Danıştay 4. Daire 2018/5762 Esas 2022/3648 Karar Sayılı İlamı

Danıştay 4. Daire Başkanlığı         2018/5762 E.  ,  2022/3648 K.

    "İçtihat Metni"

    T.C.
    D A N I Ş T A Y
    DÖRDÜNCÜ DAİRE
    Esas No : 2018/5762
    Karar No : 2022/3648

    TEMYİZ EDEN (DAVALI) : … Vergi Dairesi Başkanlığı
    (… Vergi Dairesi Müdürlüğü)
    VEKİLİ : Av. …

    KARŞI TARAF (DAVACI) : …

    İSTEMİN KONUSU : … Bölge İdare Mahkemesi ... Vergi Dava Dairesinin … tarih ve E:…, K:… sayılı kararının temyizen incelenerek bozulması istenilmektedir.

    YARGILAMA SÜRECİ :
    Dava konusu istem: Davacı adına, kanuni temsilcisi olduğu şirketin sahte fatura kullandığından bahisle düzenlenen … tarih ve … sayılı vergi inceleme raporuna istinaden re'sen tarh edilen 2010/1 ila 12 dönemleri, … tarih ve … sayılı vergi inceleme raporuna istinaden re'sen tarh edilen 2010/7 ila 12 dönemleri vergi ziyaı cezalı katma değer vergileri ile 213 sayılı Kanunun 353/1. maddesi uyarınca kesilen özel usulsüzlük cezasının kaldırılması istenilmiştir.
    İlk Derece Mahkemesi kararının özeti: … Vergi Mahkemesince verilen … tarih ve E:…, K:… sayılı kararda; davacının kanuni temsilcisi olduğu şirketin ilgili dönemlerde fatura aldığı Beylikdüzü Vergi Dairesi mükellefi T.H. … İnşaat Gıda Tur.
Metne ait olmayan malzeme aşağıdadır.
(** * Windowed peak detection: the pipeline object [Wpd]

    A shallow embedding of
    [src/algorithms/peakDetection/windowedPeakDetection.py].

    The class [Wpd] is a composition root: its constructor creates queues,
    plottable lists and five worker objects, stores references to them in
    attributes of [self], and its methods delegate to those objects.  What
    the file proves is therefore about object identity, attribute lookup and
    the order of calls, so the model is a small Python-like object store:

    - a heap of objects addressed by location (allocation appends);
    - the instance dictionary of a [Wpd] object as a finite map from
      attribute names to values;
    - a state-and-exception monad in which the methods are written
      statement by statement;
    - a trace that records every method call made on a collaborator. *)

From stdpp Require Import base option list gmap strings.

Open Scope string_scope.
Open Scope list_scope.

(** ** Values, exceptions, classes of workers *)

Abbreviation loc := nat.

(** A Python value as far as this class handles one: a reference to an
    object, or a method of the class bound to an instance (what
    [self.start] evaluates to). *)
Inductive Value : Type :=
| VRef (l : loc)
| VBoundMethod (self : loc) (name : string).

Inductive Exn : Type :=
| AttributeError (attr : string)
| KeyError (key : string).

(** The classes whose instances serve as workers.  Three are named by the
    source; the smoothing window and the peak scoring function are whatever
    the registries of [Constants] hold under the given type tag. *)
Inductive StageClass : Type :=
| WpdPreProcessor
| PeakDetector
| WpdPostProcessor
| Registered (name : string).

Inductive Res (A : Type) : Type :=
| Ok (a : A)
| Raise (e : Exn).
Arguments Ok {A} a.
Arguments Raise {A} e.

(** The names the class statement of [Wpd] binds: its methods. *)
Definition Wpd_methods : list string :=
  [ "__init__"; "start"; "stop"; "isDone"; "isRunning"; "getRawData";
    "getProcessedDataSize"; "getSmoothedData"; "getPeakyData"; "getPeaks";
    "getSteps" ].

Section Pipeline.

(** The collaborators of [Wpd] live in modules that are imported but are
    not part of the file: their data and behaviour are parameters. *)
Context {Item Params Observer StageState : Type}.

(** What a worker's constructor and its four lifecycle methods do to the
    worker's own state, by class (the dispatch is duck-typed). *)
Variable stage_init : StageClass → Params → list Value → StageState.
Variable stage_start : StageClass → StageState → StageState.
Variable stage_stop : StageClass → StageState → StageState.
Variable stage_isDone : StageClass → StageState → bool.
Variable stage_isRunning : StageClass → StageState → bool.

(** [Constants.SMOOTHING_WINDOWS] and [Constants.PEAKY_FUNCTIONS]. *)
Variable SMOOTHING_WINDOWS : gmap string StageClass.
Variable PEAKY_FUNCTIONS : gmap string StageClass.

(** ** The object store *)

Inductive Obj : Type :=
| OQueue (items : list Item)
| OPlottableList (items : list Item) (subscribers : list (Observer * string))
| OStage (cls : StageClass) (params : Params) (args : list Value)
         (st : StageState)
| OWpd (dict : gmap string Value).

(** Calls made on collaborators, in the order they happen. *)
Inductive Method : Type :=
| MStart
| MStop
| MIsDone
| MIsRunning
| MSubscribe (observer : Observer) (topic : string)
| MSize
| MLen.

Inductive Event : Type :=
| ECall (target : loc) (m : Method).

Record World : Type := mkWorld {
  heap : list Obj;
  trace : list Event
}.

(** ** State and exception monad *)

Definition M (A : Type) : Type := World → Res A * World.

Definition ret {A} (a : A) : M A := λ σ, (Ok a, σ).

Definition bind {A B} (c : M A) (k : A → M B) : M B :=
  λ σ, match c σ with
       | (Ok a, σ') => k a σ'
       | (Raise e, σ') => (Raise e, σ')
       end.

Definition raise {A} (e : Exn) : M A := λ σ, (Raise e, σ).

#[global] Instance M_ret : MRet M := @ret.
#[global] Instance M_bind : MBind M := λ A B k c, bind c k.

Definition alloc (o : Obj) : M Value :=
  λ σ, (Ok (VRef (length (heap σ))),
        mkWorld (heap σ ++ [o]) (trace σ)).

Definition store (l : loc) (o : Obj) : M unit :=
  λ σ, (Ok tt, mkWorld (<[l := o]> (heap σ)) (trace σ)).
San. Ve Tic. Ltd. Şti., Atışalanı Vergi Dairesi mükellefi T.H. … Gıda İnş. Mob. Teks. Ve Tur. San. Ve tic. Ltd. Şti., Süleymannazif Vergi Dairesi mükellefi … Otomotiv İnş. Nak. Tem. Pet. Tic. ve San. Ltd. Şti. hakkındaki vergi tekniği raporlarında yer alan tespitlere göre, düzenlenen faturaların gerçek bir alım satıma dayanmadığı ve sahte olduğu anlaşıldığından, söz konusu faturalardan kaynaklı cezalı tarhiyatlarda hukuka aykırılık bulunmadığı, davacının kanuni temsilcisi olduğu şirketin ilgili dönemlerde fatura aldığı Yenibosna Vergi Dairesi mükellefi … Yapı Taahhüt Ve Gıda San. Tic. Ltd. Şti., Gökalp Vergi Dairesi mükellefi … Mermercilik Nak. İnş. Orman Ürün. San. Tic. Ltd. Şti., Küçükköy Vergi Dairesi mükellefi … hakkındaki vergi tekniği raporlarında yer alan tespitlere göre, davacı ile sahte fatura ticareti işi ile iştigal ettiği ileri sürülen adı geçen firmalar arasındaki ticari ilişkinin mevcudiyeti ve boyutları hususunda eksik incelemeye dayanılarak tanzim edilen rapor esas alınarak, bu mükelleflerden alınan faturaların sahte olduğu saikiyle yapılan cezalı tarhiyatlarda ve ceza gerektiren eylemin ve eylemle fail arasındaki bağlantı açıklıkla saptanmayıp, usulsüzlük eylemi bütün unsurlarıyla ortaya konulmadığından davacı adına kesilen özel usulsüzlük cezasında hukuka uyarlık bulunmadığı sonucuna varılmıştır. Belirtilen gerekçelerle davanın kısmen kabul, kısmen reddine karar verilmiştir.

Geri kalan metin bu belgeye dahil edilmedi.